On 5/18/2011 3:27 AM, G S wrote:
I'm probably being obtuse here, but I don't see how encrypting your
request with a public key would help you with your original problem.
What stops a rogue app from doing the same encryption?
They can't see what the parameters are. So what are they going to encrypt?
I think you're missing the point, or I'm misunderstanding what you mean
by "parameters". Your stated problem was to detect whether a request was
originating from your app or not. No solution to this will work unless
somehow your app can do something that a fake/spam app cannot do.
Your solution was:
> 1. Generate a random key and initialization vector to encrypt
> the block of text.
So a rogue app can generate its own block of text, presumably containing
the spam or what not, and it can also certainly generate a random key
and IV.
> 2. Encrypt that random key with the RSA public key.

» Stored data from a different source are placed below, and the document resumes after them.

Lemma other_finish r healthy s :
  other_projects (r_project r) (tbl s) (tbl (deploy_finish r healthy s).1).
Proof.
  rewrite (proj1 (deploy_finish_tables r healthy s)). unfold finish_tables.
  destruct healthy; [destruct (not_superseded _ _)|]; try apply other_save.
  eapply other_projects_trans; [apply other_save|apply other_point].
Qed.

Lemma other_deploy `{Hashing} {O : Type} (put : jstr → list Z → stm O exn unit) p f a now bytes s o s' o' r :
  deploy put 0 p f a NoHealthCheck now bytes s o = Some (s', o', r) → other_projects p (tbl s) (tbl s').
Proof.
  unfold deploy. destruct (deploy_begin_effect p f a now bytes s) as [[e ->]|(s1 & rev & ts & -> & Ht & _ & _ & _ & _ & Hp & _)].
  { by intros [= <- _ _]. }
  destruct (put _ _ o) as [o1 [[]|e]]; [|intros [= <- _ _]; by rewrite Ht].
  cbn [run_health_check fmap option_fmap option_map].
  pose proof (other_finish (with_state Ready rev) (callback_probes (λ _, Ok (JBool true)) 0 REQUIRED_HEALTHY_PROBES) s1) as Ho.
  destruct (deploy_finish _ _ s1) as [s2 res]. intros [= <- _ _]. rewrite <-Ht.
  cbn [with_state r_project fst] in Ho. by rewrite <-Hp.
Qed.

Section isolation.
Context {K Ob A : Type} `{Hashing, JsonParser, NumberText, ObjectLaws Ob, KeyStore A, !SharedKv K A, BackupLaws K Ob}.
Variables (options : Options) (env : Env) (p : jstr).
Implicit Types s : Server K Ob A.

(** Only the deployments of [p] have changed; keys have not, unless they may. *)
Definition confined_to (keys_may : bool) s0 s : Prop :=
  other_projects p (server_tables s0) (server_tables s) ∧ (keys_may = false → sv_keys s = sv_keys s0).

Lemma confined_snapshots {X} km s0 (m : stm _ exn X) : st_keeps (confined_to km s0) (on_snapshots (K := K) (Ob := Ob) (A := A) m).
Proof. intros s Hs. unfold on_snapshots. by destruct (m _). Qed.

Lemma confined_stores {X} km s0 (m : stm (backup_state K Ob) exn X) :
  (∀ w, other_projects p (tbl (bw_svc w)) (tbl (bw_svc (m w).1))) →
  st_keeps (confined_to km s0) (on_stores (A := A) m).
Proof.
  intros Hm s [Ho Hk]. unfold on_stores. pose proof (Hm (sv_stores s)) as Hw. destruct (m (sv_stores s)) as [w r].
  split; [|done]. eapply other_projects_trans; [exact Ho|exact Hw].
Qed.

Lemma confined_deployment {X} km s0 (m : stm DeploymentService exn X) :
  (∀ d, other_projects p (tbl d) (tbl (m d).1)) →
  st_keeps (confined_to km s0) (on_deployment (K := K) (Ob := Ob) (A := A) m).
Proof.
  intros Hm. apply confined_stores. intros w. unfold on_svc. specialize (Hm (bw_svc w)).
  by destruct (m (bw_svc w)).
Qed.

Lemma confined_deploy km s0 f a : st_keeps (confined_to km s0) (deploy_call (K := K) (A := A) env p f a).
Proof.
  apply confined_stores. intros w. destruct (deploy _ _ _ _ _ _ _ _ _ _) as [[[d o] r]|] eqn:E; [|done].
  by eapply other_deploy.
Qed.

Lemma confined_routes km s0 body : st_keeps (confined_to km s0) (store_routes (K := K) (Ob := Ob) (A := A) p body).
Proof.
  unfold store_routes. destruct (prop body _); auto with railfog. apply confined_deployment. intros d. apply other_routes.
Qed.

Lemma confined_metadata km s0 body : st_keeps (confined_to km s0) (store_metadata (K := K) (Ob := Ob) (A := A) p body).
Proof.
  unfold store_metadata. cbv zeta. destruct (_ || _); auto with railfog.
  apply confined_deployment. intros d. apply other_metadata.
Qed.

Lemma confined_republish km s0 q : st_keeps (confined_to km s0) (republish (K := K) (Ob := Ob) (A := A) env q).
Proof.
  apply keeps_bind; [apply confined_snapshots|intros _].
  apply keeps_bind; [|intros _; apply keeps_ret].
  apply keeps_bind; [apply keeps_get|intros s; apply confined_snapshots].
Qed.

Lemma confined_rollback km s0 f i :
  st_keeps (confined_to km s0) (on_deployment (K := K) (Ob := Ob) (A := A) (rollback p f i)).
Proof. apply confined_deployment. intros d. apply other_rollback. Qed.

Lemma confined_delete km s0 :
  st_keeps (confined_to km s0) (on_deployment (K := K) (Ob := Ob) (A := A) (λ d, let '(d, b) := deleteProject p d in (d, Ok b))).
Proof.
  apply confined_deployment. intros d. pose proof (proj1 (deleteProject_tables p d)) as Hd.
  destruct (deleteProject p d). cbn in *. rewrite Hd. apply other_delete.
Qed.

Lemma confined_export km s0 org q : st_keeps (confined_to km s0) (on_stores (A := A) (bs_export org q)).
Proof. apply confined_stores. intros w. by rewrite bs_export_deployments. Qed.

(** An import may write keys. *)
Lemma confined_import s0 org a overwrite : st_keeps (confined_to true s0) (on_backup (A := A) (bs_import org p a overwrite)).
Proof.
  intros s [Ho Hk]. unfold on_backup. pose proof (bs_import_deployments org p a overwrite (sv_stores s)) as Hw.
  destruct (bs_import _ _ _ _ (sv_stores s)) as [w r]. split; [|done].
  eapply other_projects_trans; [exact Ho|]. by apply same_projects_other.
Qed.

Lemma named_project_path segment others q :
  decodeURIComponent segment = Ok p → p ≠ [] → named_project (Some segment) others = Ok q → q = p.
Proof.
  unfold named_project. intros -> Hp. cbn [mbind result_bind]. destruct (throw_if _ _); [|done]. intros [= <-].
  by destruct p.
Qed.

Local Hint Resolve confined_snapshots confined_deploy confined_routes confined_metadata confined_republish
  confined_rollback confined_delete confined_export confined_import : railfog.

(** The route of a path that names a project *)
Definition project_route (req : Request) (a : action) (segment requestId : jstr) : stm (Server K Ob A) exn Response :=
  match a with
  | ASnapshot => handle_snapshot env req requestId segment
  | ADeploy => handle_deploy env req requestId (Some segment)
  | ARollback => handle_rollback env req requestId (Some segment)
  | AExport => handle_export req requestId (Some segment)
  | AImport => handle_import env req requestId (Some segment)
  | ALogs => handle_logs env req requestId segment
  | ADelete | AUndeploy => handle_delete requestId segment
  end.

Definition is_import (a : action) : bool := match a with AImport => true | _ => false end.

Lemma confined_route s0 req a segment requestId :
  decodeURIComponent segment = Ok p → p ≠ [] →
  st_keeps (confined_to (is_import a) s0) (project_route req a segment requestId).
Proof.
  intros Hd Hp.
  destruct a; cbn [project_route];
    unfold handle_snapshot, handle_deploy, handle_rollback, handle_export, handle_import, handle_logs, handle_delete,
      allow_methods, project_snapshot; cbv zeta.
  all: repeat first
    [ done
    | progress auto with railfog
    | apply keeps_lift_bind; let q := fresh "q" in let Hq := fresh "Hq" in intros q Hq;
      first [apply named_project_path in Hq; [subst q|done..]
            |rewrite Hd in Hq; apply Ok_inj in Hq; subst q
            |idtac]
    | apply keeps_bind; [|intros ?]
    | match goal with
      | |- st_keeps _ (if ?b then _ else _) => destruct b
      | |- st_keeps _ (match ?x with _ => _ end) => destruct x
      end ].
Qed.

A rogue app can do this unless you can somehow keep the public key
private. This may be possible, but most likely an attacker could extract
the key from your application.
> 3. Encrypt the data payload with the random key and IV,
> using Blowfish or other encryption.
Surely an attacker can do this.
> 4. Send the encrypted data payload, encrypted random key, and IV to
> the server for decryption.
Again, no reason an attacker can't do this.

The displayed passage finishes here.